I also disliked that as we near the end of the book, too many things seemed to happen off-stage, as if Carroll had had to cut some pages to get to the required length. The thing about the book, the rift between Renard and Ariane... all resolved off-stage, and it felt anticlimactic.

Book 3, The Silver Rose, is almost as good as The Dark Queen. I'd rate them both an A-, but I liked the former a hair better.

The best thing about this book is the hero. Simon, who did some truly unforgivable things in the first two books, has now grown up. And with maturity comes some self-doubt. He now sees the possibility (in some cases, the certainty) that he might have been wrong, and some of the things he's done, like his deeds in Faire Isle or the way he behaved with Miri, weigh heavily on his mind. This is not the zealous, close-minded boy of the earlier books, but a tired, weary man, who wants nothing more than to rest already, even if it means dying. However, a new, grave danger; the emergence of a new "sect" of dark witches, the sisterhood of the Silver Rose, which might even threaten Miri, means he needs to keep going, at least for a while, and approach this young woman whom he expects will want nothing to do with him.
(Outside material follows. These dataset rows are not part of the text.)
(** Part of the image, and the rest of it later. *)
Lemma body_more l b : repl_state l = RDB_BODY -> Z.of_nat (length (incoming l)) < repl_rdb_left l ->
  let have := length (incoming l) in
  let l' := with_rdb (repl_rdb_left l - Z.of_nat have) (repl_rdb_buf l ++ take have (incoming l)) (with_incoming (drop have (incoming l)) l) in
  link_step (more b l') = link_step (more b l).
Proof.
  intros Hs Hlt. cbn zeta. unfold link_step, more. cbn [repl_state with_rdb with_incoming incoming repl_rdb_left repl_rdb_buf lw].
  rewrite Hs, !length_app, drop_all, firstn_all. cbn [app length Nat.add]. set (have := length (incoming l)) in *.
  set (n' := if repl_rdb_left l - Z.of_nat have <=? Z.of_nat (length b) then Z.to_nat (repl_rdb_left l - Z.of_nat have) else length b).
  set (n := if repl_rdb_left l <=? Z.of_nat (have + length b) then Z.to_nat (repl_rdb_left l) else (have + length b)%nat).
  assert (Hn : n = (have + n')%nat).
  { unfold n, n'. destruct (Z.leb_spec (repl_rdb_left l) (Z.of_nat (have + length b))), (Z.leb_spec (repl_rdb_left l - Z.of_nat have) (Z.of_nat (length b))); lia. }
  assert (repl_rdb_left l - Z.of_nat have - Z.of_nat n' = repl_rdb_left l - Z.of_nat n) as -> by lia.
  assert ((repl_rdb_buf l ++ incoming l) ++ take n' b = repl_rdb_buf l ++ take n (incoming l ++ b)) as ->.
  { by rewrite <- app_assoc, Hn; unfold have; rewrite take_app_add. }
  assert (drop n' b = drop n (incoming l ++ b)) as -> by (rewrite Hn; unfold have; by rewrite drop_app_add). done.
Qed.

(** Where the loop stops, it is closing, or the bytes it keeps are read again
    with those that come. *)
Lemma stop_more l l' b : link_step l = (false, l') -> want_close l = false ->
  if want_close l' then link_step (more b l) = (false, more b l') else repl_master_data (more b l') = repl_master_data (more b l).
Proof.
  intros H Ho. destruct (repl_state l) eqn:Hs.
  - unfold link_step in H. rewrite Hs in H. injection H as <-. by rewrite Ho.
  - unfold link_step at 1 in H. unfold link_step, more. cbn [repl_state with_incoming incoming]. rewrite Hs in *.
    destruct (repl_take_line (incoming l)) as [[line rest]|] eqn:El; [|injection H as <-; by rewrite Ho]. rewrite (take_line_app _ b _ _ El).
    cbn [rep with_incoming] in *. revert H. repeat (case_match_eqn; try done); by intros [= <-].
  - unfold link_step at 1 in H. unfold link_step, more. cbn [repl_state with_incoming incoming]. rewrite Hs in *.
    destruct (repl_take_line (incoming l)) as [[line rest]|] eqn:El; [|injection H as <-; by rewrite Ho]. rewrite (take_line_app _ b _ _ El).
    revert H. repeat (case_match_eqn; try done); by intros [= <-].
  - destruct (decide (Z.of_nat (length (incoming l)) < repl_rdb_left l)) as [Hlt|Hge].
    + assert (l' = with_rdb (repl_rdb_left l - Z.of_nat (length (incoming l))) (repl_rdb_buf l ++ take (length (incoming l)) (incoming l))
        (with_incoming (drop (length (incoming l)) (incoming l)) l)) as ->.
      { unfold link_step in H. rewrite Hs, (proj2 (Z.leb_gt _ _)), (proj2 (Z.eqb_neq _ _)) in H by lia. by injection H as <-. }
      cbn [want_close with_rdb with_incoming]. rewrite Ho. rewrite !(master_data_step (more b _)). by rewrite body_more.
    + unfold link_step at 1 in H. unfold link_step, more. cbn [repl_state with_incoming incoming repl_rdb_left repl_rdb_buf lw].
      rewrite Hs in *. rewrite (proj2 (Z.leb_le _ _)) in H by lia. rewrite length_app, (proj2 (Z.leb_le _ _)) by lia.
      rewrite take_app_le, drop_app_le by lia. destruct (negb _) eqn:En.
      { injection H as <-. bool_facts. replace (Z.to_nat (repl_rdb_left l)) with 0%nat by lia. rewrite take_0, drop_0, app_nil_r, Z.sub_0_r.
        cbn [want_close with_rdb with_incoming]. by rewrite Ho. }
      cbn [lw with_rdb with_incoming] in *. destruct (rdb_load_buffer _ _ _ _) as [[] s]; [done|by injection H as <-..].
  - unfold link_step at 1 in H. unfold link_step, more. cbn [repl_state with_incoming incoming]. rewrite Hs in *.
    destruct (parse_resp_request (incoming l)) as [r cmd] eqn:Ep. destruct (r =? 0) eqn:E0; [injection H as <-; by rewrite Ho|].
    destruct (r <? 0) eqn:E1; [|done]. injection H as <-. cbn [want_close closing]. apply Z.eqb_neq in E0.
    by rewrite (parse_stable _ b _ _ Ep E0), E1, (proj2 (Z.eqb_neq _ _) E0).
Qed.
Lemma more_more a b l : more b (more a l) = more (a ++ b) l.
Proof. unfold more, with_incoming. cbn. by rewrite app_assoc. Qed.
The romance between these two is just amazing. They've both grown up, and while neither has lost their essence, what made them Simon and Miri, they've become more mature, interesting people.

My only problem with this book was that the ending felt a bit too rushed, and, like RenéeW, I really get the feeling there's another story coming to give us final closure. A certain, supposedly drowned body that doesn't appear and a move abroad by two characters seem to suggest this. Unfortunately, Susan Carroll doesn't seem to have a website, so I have no info whatsoever about that. While having unanswered questions at the end of the first two books didn't bother me, because I had the rest of the trilogy ready, unanswered question with no idea about whether there'll be another book (and if so, no idea of when it's coming out), are quite annoying.

That's kind of minor, though. On the whole, I can't recommend this trilogy highly enough. These are books you can really sink into, with unforgettable characters and very romantic romance.